§ **The task**: Give back an exact copy of the lines in the records below, from the line that has "special_name k1 = false" through the line that has "are numbers whose difference converts to a", and nothing besides.
────────────────
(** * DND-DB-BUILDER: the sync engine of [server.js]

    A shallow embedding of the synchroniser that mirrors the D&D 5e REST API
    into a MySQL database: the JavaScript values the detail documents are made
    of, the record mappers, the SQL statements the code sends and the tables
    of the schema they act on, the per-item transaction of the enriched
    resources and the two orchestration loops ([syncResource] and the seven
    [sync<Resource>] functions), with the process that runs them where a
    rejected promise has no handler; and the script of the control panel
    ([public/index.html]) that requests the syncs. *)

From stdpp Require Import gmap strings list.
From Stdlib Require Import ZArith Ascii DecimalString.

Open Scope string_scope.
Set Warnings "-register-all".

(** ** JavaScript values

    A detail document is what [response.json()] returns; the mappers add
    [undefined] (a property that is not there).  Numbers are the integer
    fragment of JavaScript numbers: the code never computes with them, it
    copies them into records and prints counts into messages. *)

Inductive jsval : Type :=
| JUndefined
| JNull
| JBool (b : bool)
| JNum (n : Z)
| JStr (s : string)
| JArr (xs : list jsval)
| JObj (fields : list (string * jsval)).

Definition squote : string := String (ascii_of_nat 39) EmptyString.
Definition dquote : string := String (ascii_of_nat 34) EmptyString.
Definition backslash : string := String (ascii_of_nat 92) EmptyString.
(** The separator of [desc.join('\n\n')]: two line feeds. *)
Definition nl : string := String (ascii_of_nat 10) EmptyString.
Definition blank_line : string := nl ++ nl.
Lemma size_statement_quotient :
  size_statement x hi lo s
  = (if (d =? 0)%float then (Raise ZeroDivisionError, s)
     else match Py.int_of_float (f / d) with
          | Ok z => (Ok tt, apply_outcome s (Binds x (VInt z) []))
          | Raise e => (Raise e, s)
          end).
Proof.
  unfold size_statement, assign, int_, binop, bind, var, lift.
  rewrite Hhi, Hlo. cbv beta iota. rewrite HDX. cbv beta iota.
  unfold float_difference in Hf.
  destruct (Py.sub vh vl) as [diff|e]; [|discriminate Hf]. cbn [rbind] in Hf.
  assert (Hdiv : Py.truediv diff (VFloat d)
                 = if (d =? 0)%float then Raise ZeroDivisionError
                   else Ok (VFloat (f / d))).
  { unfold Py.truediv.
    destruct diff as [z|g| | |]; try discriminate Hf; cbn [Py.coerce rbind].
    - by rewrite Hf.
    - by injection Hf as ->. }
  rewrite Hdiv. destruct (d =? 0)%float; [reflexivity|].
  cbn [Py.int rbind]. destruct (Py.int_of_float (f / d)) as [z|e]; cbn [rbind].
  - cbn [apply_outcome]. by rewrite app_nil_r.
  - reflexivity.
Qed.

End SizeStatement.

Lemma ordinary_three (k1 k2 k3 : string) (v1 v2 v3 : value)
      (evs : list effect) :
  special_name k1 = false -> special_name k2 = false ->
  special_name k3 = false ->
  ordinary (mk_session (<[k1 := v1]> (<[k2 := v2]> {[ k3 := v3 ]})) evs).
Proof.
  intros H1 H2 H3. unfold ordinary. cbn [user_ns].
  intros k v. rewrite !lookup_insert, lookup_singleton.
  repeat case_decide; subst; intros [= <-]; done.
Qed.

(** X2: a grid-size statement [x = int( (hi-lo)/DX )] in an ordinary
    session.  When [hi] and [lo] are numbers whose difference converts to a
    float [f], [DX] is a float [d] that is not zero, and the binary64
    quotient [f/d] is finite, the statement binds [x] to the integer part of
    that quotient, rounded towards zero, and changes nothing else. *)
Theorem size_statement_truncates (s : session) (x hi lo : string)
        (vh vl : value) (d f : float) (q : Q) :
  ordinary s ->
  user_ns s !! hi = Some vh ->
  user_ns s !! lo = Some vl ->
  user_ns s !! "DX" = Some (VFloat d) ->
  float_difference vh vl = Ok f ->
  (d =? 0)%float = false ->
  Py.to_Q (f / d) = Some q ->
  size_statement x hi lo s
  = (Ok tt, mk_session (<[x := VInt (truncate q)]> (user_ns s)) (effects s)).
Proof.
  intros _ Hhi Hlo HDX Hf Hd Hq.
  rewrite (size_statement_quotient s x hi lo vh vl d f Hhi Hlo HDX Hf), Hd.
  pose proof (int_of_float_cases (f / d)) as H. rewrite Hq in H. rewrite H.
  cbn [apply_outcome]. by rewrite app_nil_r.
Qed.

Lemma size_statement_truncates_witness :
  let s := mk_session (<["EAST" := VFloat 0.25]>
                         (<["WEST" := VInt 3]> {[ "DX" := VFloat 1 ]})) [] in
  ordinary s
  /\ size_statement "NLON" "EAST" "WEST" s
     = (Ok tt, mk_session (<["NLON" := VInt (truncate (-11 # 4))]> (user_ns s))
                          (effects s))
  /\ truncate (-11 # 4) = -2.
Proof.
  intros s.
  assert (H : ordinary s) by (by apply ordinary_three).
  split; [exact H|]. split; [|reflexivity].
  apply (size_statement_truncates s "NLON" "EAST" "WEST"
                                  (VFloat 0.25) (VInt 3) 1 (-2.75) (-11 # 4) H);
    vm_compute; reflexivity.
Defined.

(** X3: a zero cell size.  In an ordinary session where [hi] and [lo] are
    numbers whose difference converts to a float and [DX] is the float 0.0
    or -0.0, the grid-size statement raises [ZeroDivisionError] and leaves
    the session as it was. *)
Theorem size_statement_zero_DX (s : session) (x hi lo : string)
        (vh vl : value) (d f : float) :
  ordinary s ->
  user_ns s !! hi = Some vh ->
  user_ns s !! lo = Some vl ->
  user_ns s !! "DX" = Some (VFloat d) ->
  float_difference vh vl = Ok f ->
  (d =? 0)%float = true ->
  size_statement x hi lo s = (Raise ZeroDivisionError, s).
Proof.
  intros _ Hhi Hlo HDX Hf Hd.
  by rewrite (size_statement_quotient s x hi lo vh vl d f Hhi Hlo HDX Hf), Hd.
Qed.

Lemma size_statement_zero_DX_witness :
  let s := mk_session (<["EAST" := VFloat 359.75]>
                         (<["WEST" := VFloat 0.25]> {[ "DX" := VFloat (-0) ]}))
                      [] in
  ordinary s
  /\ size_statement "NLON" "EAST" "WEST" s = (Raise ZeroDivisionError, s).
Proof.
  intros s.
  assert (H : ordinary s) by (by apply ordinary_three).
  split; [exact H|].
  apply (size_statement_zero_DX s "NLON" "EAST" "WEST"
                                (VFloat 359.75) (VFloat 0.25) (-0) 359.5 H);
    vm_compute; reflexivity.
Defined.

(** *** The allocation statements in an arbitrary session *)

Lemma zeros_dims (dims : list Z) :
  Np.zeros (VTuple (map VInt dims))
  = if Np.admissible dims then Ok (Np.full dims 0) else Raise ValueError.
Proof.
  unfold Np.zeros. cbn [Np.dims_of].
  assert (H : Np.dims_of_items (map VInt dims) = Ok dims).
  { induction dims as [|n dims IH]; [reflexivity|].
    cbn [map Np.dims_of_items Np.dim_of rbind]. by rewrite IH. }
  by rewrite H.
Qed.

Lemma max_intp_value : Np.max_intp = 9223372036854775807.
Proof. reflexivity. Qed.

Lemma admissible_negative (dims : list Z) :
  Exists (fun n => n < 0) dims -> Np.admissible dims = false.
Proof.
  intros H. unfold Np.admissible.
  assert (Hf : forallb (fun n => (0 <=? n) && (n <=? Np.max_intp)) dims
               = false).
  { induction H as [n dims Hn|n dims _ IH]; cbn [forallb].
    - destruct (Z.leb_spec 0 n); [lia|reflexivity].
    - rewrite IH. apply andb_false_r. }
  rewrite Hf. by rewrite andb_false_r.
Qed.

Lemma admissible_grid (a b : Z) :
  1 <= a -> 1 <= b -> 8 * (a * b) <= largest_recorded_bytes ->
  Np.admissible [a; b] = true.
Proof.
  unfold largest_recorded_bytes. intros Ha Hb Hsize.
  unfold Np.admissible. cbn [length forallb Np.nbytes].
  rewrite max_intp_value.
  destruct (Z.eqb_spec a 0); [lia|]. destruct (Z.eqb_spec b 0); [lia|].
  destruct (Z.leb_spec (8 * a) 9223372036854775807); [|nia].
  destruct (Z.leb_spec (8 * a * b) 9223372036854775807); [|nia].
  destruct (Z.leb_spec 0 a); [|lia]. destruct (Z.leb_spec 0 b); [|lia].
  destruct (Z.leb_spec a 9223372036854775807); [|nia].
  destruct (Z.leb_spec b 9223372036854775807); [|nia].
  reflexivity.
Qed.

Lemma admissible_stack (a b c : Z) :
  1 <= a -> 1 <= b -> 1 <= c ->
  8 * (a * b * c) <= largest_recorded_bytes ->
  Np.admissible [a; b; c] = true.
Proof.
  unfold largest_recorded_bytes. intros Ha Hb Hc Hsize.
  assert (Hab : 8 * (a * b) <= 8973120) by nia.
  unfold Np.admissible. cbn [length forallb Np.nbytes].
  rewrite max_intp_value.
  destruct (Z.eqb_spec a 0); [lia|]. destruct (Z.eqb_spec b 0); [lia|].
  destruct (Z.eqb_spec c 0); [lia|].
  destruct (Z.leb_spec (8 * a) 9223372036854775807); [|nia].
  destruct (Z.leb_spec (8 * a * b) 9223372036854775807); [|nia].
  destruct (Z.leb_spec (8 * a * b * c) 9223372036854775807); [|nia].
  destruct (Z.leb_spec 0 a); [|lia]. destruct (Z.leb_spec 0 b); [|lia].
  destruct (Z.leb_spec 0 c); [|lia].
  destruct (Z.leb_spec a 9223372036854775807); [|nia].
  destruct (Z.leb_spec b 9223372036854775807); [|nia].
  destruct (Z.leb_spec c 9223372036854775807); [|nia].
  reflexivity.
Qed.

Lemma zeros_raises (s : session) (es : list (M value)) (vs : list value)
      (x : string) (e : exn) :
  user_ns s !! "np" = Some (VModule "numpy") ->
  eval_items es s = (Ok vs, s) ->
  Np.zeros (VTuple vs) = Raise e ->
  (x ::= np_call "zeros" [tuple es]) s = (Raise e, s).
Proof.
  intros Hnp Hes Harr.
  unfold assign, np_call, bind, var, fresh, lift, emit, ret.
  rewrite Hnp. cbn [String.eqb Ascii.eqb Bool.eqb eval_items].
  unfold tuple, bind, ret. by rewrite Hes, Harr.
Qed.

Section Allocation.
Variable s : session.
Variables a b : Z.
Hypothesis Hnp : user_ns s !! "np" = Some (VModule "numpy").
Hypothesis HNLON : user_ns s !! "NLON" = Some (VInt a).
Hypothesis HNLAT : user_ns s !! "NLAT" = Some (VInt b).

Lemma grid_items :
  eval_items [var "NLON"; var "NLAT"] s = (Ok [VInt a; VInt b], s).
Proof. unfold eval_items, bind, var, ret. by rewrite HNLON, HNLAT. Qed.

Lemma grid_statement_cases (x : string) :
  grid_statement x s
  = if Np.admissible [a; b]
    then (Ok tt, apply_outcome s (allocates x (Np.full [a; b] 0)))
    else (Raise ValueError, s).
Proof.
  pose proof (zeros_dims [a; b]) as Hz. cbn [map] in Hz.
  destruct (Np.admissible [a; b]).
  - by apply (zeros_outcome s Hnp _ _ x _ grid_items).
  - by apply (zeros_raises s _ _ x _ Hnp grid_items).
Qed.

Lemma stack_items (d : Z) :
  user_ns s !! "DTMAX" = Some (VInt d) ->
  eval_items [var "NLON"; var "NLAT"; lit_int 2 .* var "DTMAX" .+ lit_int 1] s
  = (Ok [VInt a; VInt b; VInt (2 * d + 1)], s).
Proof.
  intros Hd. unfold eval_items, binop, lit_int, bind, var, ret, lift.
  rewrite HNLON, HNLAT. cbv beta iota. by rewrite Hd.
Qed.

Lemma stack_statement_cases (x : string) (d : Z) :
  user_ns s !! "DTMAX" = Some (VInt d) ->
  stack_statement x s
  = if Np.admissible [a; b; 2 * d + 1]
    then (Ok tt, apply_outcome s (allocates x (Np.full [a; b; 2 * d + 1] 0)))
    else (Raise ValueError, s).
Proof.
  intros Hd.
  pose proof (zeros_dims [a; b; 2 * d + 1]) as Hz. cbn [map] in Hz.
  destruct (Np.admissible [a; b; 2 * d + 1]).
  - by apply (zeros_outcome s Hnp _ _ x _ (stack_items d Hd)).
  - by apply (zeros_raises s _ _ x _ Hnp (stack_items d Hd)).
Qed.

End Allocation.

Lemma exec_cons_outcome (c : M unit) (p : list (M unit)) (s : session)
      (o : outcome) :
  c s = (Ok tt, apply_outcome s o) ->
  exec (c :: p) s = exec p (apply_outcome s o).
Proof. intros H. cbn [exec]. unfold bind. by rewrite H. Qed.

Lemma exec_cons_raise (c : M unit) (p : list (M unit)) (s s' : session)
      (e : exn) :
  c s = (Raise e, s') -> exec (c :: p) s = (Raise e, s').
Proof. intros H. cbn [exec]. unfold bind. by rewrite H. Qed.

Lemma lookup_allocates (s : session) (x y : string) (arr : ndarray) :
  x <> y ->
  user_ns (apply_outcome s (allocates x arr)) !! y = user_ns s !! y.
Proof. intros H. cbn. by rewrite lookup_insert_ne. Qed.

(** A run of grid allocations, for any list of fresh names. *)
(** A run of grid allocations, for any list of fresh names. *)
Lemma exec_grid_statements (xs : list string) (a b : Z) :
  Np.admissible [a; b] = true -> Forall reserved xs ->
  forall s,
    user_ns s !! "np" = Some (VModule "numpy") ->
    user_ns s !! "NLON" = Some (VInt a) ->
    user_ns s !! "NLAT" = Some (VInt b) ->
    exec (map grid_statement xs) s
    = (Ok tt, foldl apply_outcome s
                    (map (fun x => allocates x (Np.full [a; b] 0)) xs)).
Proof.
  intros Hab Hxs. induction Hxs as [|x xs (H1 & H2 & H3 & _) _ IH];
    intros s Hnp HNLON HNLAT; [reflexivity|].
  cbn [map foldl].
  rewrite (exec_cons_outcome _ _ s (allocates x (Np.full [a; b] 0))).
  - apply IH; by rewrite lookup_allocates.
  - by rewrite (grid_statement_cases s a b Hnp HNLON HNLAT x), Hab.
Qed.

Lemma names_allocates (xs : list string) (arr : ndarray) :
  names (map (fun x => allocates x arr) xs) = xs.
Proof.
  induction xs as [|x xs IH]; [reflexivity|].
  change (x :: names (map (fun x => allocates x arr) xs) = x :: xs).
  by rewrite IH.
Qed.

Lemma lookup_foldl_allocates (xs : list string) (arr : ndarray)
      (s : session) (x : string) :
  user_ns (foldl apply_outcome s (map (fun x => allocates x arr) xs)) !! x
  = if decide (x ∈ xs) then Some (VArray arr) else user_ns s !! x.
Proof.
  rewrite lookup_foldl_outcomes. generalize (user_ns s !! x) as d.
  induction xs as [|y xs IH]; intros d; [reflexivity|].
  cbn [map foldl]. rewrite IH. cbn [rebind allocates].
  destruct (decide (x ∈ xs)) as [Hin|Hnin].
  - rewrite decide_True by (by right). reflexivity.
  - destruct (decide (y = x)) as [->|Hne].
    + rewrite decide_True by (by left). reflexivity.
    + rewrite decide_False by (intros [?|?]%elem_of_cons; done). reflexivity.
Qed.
────────────────
§ **Written answer**:
  special_name k1 = false -> special_name k2 = false ->
  special_name k3 = false ->
  ordinary (mk_session (<[k1 := v1]> (<[k2 := v2]> {[ k3 := v3 ]})) evs).
Proof.
  intros H1 H2 H3. unfold ordinary. cbn [user_ns].
  intros k v. rewrite !lookup_insert, lookup_singleton.
  repeat case_decide; subst; intros [= <-]; done.
Qed.

(** X2: a grid-size statement [x = int( (hi-lo)/DX )] in an ordinary
    session.  When [hi] and [lo] are numbers whose difference converts to a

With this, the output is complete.